◆ **The task**
From the data below, retype exactly the lines starting with the one that contains "(body : idb" and ending with the one that contains "Lemma settle_quiet r", both included.

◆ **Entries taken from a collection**
┌──

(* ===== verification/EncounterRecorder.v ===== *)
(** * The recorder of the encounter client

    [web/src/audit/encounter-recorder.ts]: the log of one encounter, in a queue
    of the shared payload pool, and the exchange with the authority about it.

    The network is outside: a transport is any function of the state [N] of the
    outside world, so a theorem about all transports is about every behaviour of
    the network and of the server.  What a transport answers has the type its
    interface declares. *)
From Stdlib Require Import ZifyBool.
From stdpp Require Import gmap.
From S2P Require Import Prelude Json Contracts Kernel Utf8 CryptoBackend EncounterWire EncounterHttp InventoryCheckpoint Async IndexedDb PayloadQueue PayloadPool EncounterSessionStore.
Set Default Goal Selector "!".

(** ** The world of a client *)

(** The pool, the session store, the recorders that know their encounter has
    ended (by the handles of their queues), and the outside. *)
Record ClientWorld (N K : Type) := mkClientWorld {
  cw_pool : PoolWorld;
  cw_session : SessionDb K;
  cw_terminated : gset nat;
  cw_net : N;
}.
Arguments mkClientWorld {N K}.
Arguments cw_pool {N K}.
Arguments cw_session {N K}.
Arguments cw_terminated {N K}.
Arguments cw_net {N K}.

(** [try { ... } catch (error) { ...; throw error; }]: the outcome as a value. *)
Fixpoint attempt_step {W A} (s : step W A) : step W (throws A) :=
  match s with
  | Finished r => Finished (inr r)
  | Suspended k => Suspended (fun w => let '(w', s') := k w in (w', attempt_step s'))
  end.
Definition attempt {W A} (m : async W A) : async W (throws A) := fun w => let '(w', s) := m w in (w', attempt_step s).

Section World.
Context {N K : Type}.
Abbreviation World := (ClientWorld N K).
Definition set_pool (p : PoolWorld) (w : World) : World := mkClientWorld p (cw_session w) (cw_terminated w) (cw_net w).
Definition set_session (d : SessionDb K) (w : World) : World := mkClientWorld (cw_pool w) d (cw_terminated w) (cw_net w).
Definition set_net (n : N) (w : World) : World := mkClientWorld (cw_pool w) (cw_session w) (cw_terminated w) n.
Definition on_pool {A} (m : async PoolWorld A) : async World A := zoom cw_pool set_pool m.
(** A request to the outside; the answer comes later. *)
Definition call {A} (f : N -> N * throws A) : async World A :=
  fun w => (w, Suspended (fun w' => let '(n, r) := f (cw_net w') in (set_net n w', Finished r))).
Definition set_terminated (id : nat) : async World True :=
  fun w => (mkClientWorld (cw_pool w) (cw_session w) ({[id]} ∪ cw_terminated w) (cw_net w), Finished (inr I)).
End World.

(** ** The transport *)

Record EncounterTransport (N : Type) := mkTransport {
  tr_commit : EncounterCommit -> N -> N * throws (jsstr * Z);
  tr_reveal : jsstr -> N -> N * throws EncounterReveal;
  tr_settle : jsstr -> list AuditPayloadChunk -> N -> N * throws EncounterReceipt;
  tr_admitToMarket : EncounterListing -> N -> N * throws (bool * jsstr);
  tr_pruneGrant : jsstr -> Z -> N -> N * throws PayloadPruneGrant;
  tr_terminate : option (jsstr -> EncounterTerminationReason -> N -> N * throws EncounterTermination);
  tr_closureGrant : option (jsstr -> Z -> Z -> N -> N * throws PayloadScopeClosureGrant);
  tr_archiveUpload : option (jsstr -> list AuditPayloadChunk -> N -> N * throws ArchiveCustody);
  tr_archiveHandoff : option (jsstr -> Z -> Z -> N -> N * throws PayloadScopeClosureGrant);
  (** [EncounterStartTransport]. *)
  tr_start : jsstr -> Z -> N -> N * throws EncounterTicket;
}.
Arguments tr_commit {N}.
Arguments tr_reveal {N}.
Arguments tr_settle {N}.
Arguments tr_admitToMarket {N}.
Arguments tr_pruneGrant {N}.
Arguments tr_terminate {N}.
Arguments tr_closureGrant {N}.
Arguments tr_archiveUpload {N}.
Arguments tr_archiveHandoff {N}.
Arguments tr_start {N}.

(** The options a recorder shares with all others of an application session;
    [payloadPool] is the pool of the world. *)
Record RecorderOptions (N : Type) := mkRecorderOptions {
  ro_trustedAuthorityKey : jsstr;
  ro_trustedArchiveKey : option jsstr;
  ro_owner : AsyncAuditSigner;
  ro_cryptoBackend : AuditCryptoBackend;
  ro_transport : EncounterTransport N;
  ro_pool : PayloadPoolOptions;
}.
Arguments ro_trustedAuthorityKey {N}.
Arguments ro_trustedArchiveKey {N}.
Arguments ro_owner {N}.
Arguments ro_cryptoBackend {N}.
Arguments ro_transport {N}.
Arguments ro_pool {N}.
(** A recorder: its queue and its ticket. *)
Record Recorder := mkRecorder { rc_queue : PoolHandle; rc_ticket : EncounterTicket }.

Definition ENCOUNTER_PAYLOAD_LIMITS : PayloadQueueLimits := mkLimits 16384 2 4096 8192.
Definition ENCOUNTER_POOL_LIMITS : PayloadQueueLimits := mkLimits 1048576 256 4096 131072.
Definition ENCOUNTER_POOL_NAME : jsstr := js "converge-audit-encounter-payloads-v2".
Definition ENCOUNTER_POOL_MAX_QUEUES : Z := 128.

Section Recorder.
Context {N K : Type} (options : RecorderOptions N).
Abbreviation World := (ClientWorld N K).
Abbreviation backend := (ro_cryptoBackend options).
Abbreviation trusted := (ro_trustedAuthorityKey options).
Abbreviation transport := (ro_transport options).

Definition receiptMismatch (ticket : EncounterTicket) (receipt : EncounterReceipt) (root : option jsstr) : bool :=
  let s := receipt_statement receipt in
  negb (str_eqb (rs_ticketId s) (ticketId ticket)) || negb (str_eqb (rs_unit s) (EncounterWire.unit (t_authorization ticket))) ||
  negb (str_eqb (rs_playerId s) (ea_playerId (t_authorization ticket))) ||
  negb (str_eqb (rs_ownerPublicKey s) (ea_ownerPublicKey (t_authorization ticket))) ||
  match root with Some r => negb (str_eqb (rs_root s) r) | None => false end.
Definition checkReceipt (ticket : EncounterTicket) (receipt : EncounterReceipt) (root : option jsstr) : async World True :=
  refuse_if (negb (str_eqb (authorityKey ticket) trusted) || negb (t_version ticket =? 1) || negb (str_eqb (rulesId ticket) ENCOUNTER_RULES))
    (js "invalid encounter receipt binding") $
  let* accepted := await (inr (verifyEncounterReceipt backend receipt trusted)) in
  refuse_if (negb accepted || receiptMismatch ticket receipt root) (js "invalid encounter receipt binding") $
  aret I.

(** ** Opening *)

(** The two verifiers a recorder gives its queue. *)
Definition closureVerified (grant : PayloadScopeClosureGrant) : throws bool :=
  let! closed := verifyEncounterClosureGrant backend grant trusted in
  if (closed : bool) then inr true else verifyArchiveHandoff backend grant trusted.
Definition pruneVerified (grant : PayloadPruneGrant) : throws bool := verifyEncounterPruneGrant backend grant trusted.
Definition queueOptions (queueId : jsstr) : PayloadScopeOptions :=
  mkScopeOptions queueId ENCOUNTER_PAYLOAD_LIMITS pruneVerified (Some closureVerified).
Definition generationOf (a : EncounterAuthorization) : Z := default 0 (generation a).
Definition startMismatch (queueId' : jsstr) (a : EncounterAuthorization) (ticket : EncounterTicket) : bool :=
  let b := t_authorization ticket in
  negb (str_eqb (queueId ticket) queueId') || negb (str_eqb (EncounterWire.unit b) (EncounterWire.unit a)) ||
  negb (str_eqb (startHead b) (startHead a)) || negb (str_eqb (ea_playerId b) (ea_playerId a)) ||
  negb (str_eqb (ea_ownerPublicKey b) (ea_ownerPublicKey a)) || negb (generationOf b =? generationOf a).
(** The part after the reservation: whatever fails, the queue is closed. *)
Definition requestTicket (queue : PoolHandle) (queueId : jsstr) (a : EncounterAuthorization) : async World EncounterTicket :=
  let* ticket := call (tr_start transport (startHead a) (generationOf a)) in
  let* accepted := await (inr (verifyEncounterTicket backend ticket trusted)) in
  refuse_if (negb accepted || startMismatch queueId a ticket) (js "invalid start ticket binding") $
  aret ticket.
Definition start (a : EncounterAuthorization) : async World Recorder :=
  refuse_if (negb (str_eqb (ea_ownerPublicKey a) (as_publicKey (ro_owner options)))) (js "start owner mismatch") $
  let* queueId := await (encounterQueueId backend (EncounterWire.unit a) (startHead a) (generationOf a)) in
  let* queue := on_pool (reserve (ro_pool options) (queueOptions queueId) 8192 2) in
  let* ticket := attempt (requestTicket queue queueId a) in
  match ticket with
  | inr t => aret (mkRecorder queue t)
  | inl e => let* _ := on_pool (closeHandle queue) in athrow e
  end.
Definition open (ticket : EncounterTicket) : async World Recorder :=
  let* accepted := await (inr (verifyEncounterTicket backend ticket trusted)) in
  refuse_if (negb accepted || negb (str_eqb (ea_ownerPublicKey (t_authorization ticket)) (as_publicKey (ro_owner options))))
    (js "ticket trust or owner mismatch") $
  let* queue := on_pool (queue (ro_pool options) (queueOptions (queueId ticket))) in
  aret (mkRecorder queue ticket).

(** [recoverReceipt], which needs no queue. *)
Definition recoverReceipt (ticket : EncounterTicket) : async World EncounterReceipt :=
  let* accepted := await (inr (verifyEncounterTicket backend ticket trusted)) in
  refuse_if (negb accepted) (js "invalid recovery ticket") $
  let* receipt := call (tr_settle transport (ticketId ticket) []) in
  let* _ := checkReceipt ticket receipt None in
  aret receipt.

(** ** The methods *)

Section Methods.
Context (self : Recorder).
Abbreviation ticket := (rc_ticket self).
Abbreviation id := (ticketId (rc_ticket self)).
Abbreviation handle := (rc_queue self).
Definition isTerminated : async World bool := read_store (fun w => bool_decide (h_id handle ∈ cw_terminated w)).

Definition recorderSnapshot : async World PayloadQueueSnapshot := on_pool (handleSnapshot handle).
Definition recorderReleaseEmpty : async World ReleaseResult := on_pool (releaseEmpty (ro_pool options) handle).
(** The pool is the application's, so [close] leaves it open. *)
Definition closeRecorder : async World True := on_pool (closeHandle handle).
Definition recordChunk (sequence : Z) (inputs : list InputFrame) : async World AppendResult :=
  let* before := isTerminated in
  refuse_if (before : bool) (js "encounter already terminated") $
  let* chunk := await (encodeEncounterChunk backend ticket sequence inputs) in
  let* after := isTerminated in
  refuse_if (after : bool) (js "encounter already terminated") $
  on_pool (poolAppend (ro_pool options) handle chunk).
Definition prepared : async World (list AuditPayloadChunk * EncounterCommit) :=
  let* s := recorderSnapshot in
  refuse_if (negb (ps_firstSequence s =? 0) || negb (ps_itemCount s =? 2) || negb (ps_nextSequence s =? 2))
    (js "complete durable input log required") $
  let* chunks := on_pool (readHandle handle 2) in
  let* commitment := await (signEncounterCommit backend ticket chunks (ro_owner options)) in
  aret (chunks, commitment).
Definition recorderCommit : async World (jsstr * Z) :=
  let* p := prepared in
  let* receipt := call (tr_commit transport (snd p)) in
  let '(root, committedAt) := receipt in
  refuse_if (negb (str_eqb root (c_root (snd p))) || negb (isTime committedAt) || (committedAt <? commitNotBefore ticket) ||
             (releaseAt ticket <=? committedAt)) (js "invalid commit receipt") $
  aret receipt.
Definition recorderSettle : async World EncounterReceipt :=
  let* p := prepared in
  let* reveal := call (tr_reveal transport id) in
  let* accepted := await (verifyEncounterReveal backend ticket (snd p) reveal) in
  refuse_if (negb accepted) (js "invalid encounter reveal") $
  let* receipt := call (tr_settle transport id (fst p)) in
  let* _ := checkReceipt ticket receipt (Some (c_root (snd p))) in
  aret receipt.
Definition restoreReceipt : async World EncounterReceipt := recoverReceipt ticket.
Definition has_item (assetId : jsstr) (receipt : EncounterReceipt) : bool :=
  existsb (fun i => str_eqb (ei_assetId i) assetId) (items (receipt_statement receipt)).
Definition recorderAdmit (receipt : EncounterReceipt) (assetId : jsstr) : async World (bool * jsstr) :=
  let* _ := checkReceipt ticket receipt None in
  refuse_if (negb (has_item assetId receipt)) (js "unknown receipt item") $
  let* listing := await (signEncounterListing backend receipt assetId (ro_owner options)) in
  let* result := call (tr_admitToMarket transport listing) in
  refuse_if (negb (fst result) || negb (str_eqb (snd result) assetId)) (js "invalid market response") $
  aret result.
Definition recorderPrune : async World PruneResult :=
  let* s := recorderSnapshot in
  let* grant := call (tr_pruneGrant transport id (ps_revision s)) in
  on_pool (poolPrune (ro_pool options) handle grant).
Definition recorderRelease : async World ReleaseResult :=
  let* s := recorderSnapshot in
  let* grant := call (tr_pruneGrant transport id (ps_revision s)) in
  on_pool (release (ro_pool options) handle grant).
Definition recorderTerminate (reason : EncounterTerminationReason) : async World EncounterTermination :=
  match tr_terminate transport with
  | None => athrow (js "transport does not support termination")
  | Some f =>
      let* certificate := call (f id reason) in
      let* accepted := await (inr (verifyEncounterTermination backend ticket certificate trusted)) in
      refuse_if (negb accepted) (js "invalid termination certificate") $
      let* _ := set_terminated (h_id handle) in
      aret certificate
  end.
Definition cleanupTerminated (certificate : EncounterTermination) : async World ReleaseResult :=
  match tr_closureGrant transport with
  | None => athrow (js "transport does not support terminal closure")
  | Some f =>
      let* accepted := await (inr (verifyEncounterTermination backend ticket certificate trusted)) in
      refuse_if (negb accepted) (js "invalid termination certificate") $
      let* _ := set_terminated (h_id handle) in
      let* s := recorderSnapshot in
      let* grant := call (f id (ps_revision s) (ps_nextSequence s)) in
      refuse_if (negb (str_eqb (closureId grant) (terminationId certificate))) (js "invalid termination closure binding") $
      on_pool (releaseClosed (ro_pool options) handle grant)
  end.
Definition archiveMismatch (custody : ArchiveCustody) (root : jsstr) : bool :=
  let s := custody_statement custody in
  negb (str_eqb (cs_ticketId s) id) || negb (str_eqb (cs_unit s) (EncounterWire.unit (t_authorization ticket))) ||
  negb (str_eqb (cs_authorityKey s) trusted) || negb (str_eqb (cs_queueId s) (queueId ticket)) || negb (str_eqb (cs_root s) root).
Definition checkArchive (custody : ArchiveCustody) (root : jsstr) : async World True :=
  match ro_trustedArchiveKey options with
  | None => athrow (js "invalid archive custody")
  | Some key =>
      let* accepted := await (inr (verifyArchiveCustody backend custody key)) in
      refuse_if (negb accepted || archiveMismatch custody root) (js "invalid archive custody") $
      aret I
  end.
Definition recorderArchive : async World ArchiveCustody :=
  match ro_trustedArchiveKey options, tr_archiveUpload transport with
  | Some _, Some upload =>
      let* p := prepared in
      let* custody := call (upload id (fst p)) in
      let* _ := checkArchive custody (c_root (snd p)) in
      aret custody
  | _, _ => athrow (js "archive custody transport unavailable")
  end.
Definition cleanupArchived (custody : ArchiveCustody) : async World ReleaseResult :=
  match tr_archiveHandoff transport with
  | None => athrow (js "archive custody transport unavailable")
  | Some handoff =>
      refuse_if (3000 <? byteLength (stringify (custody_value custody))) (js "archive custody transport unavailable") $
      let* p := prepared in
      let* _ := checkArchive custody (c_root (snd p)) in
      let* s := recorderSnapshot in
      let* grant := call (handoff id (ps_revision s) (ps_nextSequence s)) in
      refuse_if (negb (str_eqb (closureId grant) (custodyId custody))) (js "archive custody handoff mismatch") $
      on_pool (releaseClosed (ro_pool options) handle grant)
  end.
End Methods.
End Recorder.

└──
┌──

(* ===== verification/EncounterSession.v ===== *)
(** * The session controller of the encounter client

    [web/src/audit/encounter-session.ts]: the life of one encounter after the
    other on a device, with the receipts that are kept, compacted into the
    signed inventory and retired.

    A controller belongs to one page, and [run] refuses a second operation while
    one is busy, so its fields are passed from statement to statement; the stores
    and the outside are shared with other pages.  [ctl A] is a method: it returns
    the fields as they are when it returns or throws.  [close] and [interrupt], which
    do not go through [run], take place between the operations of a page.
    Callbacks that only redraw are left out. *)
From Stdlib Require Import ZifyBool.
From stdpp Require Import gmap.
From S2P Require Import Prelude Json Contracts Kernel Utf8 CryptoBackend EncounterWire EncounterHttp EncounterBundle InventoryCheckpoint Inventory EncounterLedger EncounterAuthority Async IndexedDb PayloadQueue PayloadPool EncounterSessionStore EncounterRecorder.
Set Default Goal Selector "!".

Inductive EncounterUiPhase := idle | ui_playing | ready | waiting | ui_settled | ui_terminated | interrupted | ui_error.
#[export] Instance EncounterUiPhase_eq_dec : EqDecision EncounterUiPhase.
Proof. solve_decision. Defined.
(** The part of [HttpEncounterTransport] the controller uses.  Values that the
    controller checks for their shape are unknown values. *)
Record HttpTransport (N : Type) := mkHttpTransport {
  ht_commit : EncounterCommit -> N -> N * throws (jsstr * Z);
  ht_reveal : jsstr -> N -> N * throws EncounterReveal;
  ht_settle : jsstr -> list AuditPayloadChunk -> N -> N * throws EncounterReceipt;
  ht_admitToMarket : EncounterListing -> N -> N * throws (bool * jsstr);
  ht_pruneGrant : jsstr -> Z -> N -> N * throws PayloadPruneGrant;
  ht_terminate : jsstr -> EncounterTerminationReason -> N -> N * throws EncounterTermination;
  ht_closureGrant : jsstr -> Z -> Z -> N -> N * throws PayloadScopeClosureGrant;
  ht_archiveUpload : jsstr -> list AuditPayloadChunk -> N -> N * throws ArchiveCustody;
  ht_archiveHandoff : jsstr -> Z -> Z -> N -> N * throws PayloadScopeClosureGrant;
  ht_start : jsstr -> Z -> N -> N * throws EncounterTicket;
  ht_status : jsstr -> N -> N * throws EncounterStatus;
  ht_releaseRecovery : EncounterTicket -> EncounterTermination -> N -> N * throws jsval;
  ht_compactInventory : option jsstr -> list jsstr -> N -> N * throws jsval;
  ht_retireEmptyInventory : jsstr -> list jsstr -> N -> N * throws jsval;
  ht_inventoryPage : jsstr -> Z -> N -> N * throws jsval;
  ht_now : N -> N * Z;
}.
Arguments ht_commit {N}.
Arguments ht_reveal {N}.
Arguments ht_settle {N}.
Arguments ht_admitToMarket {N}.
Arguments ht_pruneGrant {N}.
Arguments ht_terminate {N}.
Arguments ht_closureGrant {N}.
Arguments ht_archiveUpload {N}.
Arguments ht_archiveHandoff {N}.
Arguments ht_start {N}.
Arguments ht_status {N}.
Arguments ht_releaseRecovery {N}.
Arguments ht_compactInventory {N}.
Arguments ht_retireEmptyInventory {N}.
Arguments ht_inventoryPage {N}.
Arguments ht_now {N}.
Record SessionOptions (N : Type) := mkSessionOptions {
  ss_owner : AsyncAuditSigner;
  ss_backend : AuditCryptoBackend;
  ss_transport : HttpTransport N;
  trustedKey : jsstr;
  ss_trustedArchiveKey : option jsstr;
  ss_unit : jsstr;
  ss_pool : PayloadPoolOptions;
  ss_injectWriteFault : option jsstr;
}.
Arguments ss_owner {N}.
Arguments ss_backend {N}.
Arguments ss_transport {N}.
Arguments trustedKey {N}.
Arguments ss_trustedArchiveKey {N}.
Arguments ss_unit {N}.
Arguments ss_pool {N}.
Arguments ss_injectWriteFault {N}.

└──
┌──

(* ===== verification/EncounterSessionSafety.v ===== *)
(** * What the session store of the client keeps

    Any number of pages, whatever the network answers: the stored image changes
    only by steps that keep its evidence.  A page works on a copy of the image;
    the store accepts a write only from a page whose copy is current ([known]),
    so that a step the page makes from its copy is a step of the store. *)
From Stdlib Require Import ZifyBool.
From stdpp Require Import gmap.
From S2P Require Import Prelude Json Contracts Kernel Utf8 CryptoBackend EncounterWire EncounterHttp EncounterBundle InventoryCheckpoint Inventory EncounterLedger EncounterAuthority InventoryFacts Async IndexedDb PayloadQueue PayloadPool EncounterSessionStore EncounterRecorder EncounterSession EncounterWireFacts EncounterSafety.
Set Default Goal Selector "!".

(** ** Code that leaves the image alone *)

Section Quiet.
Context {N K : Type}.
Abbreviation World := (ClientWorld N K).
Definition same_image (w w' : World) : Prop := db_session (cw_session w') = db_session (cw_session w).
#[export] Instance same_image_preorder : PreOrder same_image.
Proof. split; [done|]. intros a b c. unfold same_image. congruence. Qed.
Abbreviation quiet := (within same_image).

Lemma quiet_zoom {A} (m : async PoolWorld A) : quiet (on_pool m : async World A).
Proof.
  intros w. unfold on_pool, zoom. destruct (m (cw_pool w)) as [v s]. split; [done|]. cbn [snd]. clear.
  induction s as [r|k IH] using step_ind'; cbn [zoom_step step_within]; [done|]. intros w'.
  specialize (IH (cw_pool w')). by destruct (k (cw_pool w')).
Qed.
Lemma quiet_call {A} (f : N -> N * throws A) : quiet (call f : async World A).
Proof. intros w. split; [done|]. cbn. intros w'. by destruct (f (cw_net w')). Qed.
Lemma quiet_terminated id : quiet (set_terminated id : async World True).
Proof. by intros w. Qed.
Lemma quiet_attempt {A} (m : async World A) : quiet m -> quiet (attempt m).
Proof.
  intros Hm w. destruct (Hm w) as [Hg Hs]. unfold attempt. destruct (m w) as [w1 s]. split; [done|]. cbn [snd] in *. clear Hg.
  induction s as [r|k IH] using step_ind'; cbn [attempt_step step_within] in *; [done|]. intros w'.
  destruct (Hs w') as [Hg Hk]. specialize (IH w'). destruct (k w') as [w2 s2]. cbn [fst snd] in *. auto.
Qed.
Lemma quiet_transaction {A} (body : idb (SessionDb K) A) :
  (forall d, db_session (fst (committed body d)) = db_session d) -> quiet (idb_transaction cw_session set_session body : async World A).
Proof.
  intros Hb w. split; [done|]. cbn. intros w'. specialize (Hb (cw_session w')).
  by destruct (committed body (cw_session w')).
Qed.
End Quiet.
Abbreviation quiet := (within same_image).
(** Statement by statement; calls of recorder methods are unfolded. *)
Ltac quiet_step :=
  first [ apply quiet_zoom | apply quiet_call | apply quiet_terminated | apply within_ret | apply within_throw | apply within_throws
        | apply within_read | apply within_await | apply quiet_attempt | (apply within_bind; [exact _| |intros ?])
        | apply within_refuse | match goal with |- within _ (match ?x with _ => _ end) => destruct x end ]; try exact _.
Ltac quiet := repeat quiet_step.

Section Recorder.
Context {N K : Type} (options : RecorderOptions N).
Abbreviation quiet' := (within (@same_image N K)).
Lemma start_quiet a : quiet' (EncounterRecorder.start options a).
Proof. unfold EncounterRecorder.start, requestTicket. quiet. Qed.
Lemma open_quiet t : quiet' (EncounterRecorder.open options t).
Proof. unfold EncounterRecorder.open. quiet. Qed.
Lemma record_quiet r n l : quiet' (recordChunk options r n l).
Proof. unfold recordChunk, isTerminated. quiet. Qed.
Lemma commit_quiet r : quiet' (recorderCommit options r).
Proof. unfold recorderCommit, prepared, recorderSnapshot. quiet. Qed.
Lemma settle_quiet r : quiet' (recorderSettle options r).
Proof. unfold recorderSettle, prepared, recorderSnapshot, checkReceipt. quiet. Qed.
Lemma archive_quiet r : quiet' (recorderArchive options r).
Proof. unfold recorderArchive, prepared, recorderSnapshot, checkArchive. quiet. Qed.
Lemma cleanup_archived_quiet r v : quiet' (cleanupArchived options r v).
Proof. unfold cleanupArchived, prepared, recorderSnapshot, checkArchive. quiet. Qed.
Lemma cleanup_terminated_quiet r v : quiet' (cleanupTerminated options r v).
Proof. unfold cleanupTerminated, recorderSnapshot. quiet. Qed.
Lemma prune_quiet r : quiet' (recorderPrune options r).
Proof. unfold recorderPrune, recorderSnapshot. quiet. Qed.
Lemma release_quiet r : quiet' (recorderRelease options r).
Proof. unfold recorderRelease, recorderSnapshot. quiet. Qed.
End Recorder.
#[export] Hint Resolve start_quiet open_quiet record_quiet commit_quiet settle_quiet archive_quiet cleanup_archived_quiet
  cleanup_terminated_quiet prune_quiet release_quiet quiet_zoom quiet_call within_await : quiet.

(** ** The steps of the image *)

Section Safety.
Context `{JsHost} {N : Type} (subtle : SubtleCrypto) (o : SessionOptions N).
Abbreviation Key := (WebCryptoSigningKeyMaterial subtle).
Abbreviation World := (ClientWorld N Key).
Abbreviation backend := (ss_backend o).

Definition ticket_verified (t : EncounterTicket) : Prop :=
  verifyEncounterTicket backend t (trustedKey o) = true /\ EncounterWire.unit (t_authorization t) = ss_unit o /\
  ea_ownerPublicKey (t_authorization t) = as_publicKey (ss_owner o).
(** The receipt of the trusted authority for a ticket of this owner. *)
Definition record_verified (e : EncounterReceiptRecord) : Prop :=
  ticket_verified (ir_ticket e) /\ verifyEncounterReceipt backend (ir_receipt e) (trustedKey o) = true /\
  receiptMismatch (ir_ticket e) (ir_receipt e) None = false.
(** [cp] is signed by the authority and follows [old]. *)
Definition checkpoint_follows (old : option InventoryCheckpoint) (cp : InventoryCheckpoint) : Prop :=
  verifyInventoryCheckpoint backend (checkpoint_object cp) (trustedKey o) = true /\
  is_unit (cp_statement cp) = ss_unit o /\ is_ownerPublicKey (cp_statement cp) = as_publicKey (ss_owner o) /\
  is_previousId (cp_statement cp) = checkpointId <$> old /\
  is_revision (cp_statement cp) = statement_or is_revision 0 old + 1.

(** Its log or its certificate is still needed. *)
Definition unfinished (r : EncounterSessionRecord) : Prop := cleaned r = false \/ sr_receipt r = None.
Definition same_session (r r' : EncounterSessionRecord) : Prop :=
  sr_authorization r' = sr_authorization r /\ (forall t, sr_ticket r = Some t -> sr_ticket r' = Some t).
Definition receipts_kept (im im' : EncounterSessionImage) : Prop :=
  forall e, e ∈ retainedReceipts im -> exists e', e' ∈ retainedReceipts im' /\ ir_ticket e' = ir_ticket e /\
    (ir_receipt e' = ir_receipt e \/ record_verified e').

└──

◆ **Task response**
Lemma quiet_transaction {A} (body : idb (SessionDb K) A) :
  (forall d, db_session (fst (committed body d)) = db_session d) -> quiet (idb_transaction cw_session set_session body : async World A).
Proof.
  intros Hb w. split; [done|]. cbn. intros w'. specialize (Hb (cw_session w')).
  by destruct (committed body (cw_session w')).
Qed.
End Quiet.
Abbreviation quiet := (within same_image).
(** Statement by statement; calls of recorder methods are unfolded. *)
Ltac quiet_step :=
  first [ apply quiet_zoom | apply quiet_call | apply quiet_terminated | apply within_ret | apply within_throw | apply within_throws
        | apply within_read | apply within_await | apply quiet_attempt | (apply within_bind; [exact _| |intros ?])
        | apply within_refuse | match goal with |- within _ (match ?x with _ => _ end) => destruct x end ]; try exact _.
Ltac quiet := repeat quiet_step.

Section Recorder.
Context {N K : Type} (options : RecorderOptions N).
Abbreviation quiet' := (within (@same_image N K)).
Lemma start_quiet a : quiet' (EncounterRecorder.start options a).
Proof. unfold EncounterRecorder.start, requestTicket. quiet. Qed.
Lemma open_quiet t : quiet' (EncounterRecorder.open options t).
Proof. unfold EncounterRecorder.open. quiet. Qed.
Lemma record_quiet r n l : quiet' (recordChunk options r n l).
Proof. unfold recordChunk, isTerminated. quiet. Qed.
Lemma commit_quiet r : quiet' (recorderCommit options r).
Proof. unfold recorderCommit, prepared, recorderSnapshot. quiet. Qed.
Lemma settle_quiet r : quiet' (recorderSettle options r).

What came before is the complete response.